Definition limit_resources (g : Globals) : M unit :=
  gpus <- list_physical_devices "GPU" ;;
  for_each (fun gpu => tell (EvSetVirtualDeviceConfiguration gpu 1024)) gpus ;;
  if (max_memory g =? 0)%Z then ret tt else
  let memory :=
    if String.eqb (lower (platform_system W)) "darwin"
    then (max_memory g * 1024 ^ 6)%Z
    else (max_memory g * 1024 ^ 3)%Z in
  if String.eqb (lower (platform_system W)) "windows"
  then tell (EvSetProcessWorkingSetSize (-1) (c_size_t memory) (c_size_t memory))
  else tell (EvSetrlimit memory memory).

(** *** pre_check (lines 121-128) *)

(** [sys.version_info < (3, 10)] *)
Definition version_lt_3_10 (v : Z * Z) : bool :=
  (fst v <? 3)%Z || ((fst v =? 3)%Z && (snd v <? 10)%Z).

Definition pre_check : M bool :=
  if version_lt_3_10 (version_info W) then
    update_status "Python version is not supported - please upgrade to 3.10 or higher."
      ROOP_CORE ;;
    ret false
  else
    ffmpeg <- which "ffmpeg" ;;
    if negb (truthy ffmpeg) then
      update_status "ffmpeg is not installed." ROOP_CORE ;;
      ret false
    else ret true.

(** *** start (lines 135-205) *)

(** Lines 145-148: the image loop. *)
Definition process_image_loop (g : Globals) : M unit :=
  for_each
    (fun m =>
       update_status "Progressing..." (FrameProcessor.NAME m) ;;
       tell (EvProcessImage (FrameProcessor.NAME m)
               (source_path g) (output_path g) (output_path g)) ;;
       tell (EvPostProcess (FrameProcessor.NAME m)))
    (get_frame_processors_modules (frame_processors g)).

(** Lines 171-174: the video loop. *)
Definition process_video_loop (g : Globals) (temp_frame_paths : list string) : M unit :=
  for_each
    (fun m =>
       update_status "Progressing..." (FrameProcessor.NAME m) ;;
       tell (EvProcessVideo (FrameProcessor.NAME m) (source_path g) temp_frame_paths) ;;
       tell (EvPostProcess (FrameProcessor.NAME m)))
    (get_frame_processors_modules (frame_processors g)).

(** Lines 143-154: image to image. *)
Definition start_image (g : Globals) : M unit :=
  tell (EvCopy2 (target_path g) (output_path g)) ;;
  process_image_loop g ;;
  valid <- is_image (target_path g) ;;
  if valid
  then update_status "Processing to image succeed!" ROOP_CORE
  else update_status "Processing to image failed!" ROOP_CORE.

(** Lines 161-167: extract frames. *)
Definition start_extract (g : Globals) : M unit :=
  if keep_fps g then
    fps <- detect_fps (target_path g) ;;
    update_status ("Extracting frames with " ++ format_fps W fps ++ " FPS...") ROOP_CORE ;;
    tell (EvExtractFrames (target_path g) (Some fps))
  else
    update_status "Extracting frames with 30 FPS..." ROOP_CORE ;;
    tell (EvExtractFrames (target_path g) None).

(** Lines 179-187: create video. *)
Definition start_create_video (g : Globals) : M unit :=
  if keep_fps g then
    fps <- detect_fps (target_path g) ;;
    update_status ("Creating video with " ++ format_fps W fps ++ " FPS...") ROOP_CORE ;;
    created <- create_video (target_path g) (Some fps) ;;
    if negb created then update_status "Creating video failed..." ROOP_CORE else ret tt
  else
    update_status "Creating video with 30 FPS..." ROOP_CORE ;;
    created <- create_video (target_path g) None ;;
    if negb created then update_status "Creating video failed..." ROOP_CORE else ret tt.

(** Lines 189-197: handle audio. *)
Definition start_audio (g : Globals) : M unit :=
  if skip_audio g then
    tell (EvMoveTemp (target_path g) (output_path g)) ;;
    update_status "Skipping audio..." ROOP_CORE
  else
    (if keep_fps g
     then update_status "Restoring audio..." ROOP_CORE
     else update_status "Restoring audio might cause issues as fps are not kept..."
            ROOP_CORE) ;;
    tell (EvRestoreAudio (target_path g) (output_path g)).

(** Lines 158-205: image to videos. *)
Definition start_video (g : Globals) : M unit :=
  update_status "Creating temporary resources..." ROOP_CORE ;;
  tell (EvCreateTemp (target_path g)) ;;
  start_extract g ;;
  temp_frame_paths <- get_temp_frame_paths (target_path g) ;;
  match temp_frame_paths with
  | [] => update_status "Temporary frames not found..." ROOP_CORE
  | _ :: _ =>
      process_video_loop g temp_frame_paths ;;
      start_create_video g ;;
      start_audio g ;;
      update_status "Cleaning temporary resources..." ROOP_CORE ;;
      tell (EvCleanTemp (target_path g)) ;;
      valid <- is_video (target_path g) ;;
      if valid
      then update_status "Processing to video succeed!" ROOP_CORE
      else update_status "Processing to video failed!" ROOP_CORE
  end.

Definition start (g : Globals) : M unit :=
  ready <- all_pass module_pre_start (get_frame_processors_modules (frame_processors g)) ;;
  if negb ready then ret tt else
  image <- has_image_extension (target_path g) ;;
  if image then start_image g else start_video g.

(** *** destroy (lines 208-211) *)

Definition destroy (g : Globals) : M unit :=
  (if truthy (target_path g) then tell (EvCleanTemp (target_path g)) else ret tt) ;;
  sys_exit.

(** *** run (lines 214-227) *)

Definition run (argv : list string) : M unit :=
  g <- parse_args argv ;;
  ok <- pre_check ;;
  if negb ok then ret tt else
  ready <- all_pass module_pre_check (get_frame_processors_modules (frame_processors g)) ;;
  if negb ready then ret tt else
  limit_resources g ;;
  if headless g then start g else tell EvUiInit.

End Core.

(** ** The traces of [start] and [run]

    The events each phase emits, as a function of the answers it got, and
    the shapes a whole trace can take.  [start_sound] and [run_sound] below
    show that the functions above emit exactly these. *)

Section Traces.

**Problem to solve:** In the preceding material, find each line holding the word "with" and copy it out.

**Response to the task:**
    update_status ("Extracting frames with " ++ format_fps W fps ++ " FPS...") ROOP_CORE ;;
    update_status "Extracting frames with 30 FPS..." ROOP_CORE ;;
    update_status ("Creating video with " ++ format_fps W fps ++ " FPS...") ROOP_CORE ;;
    update_status "Creating video with 30 FPS..." ROOP_CORE ;;
  match temp_frame_paths with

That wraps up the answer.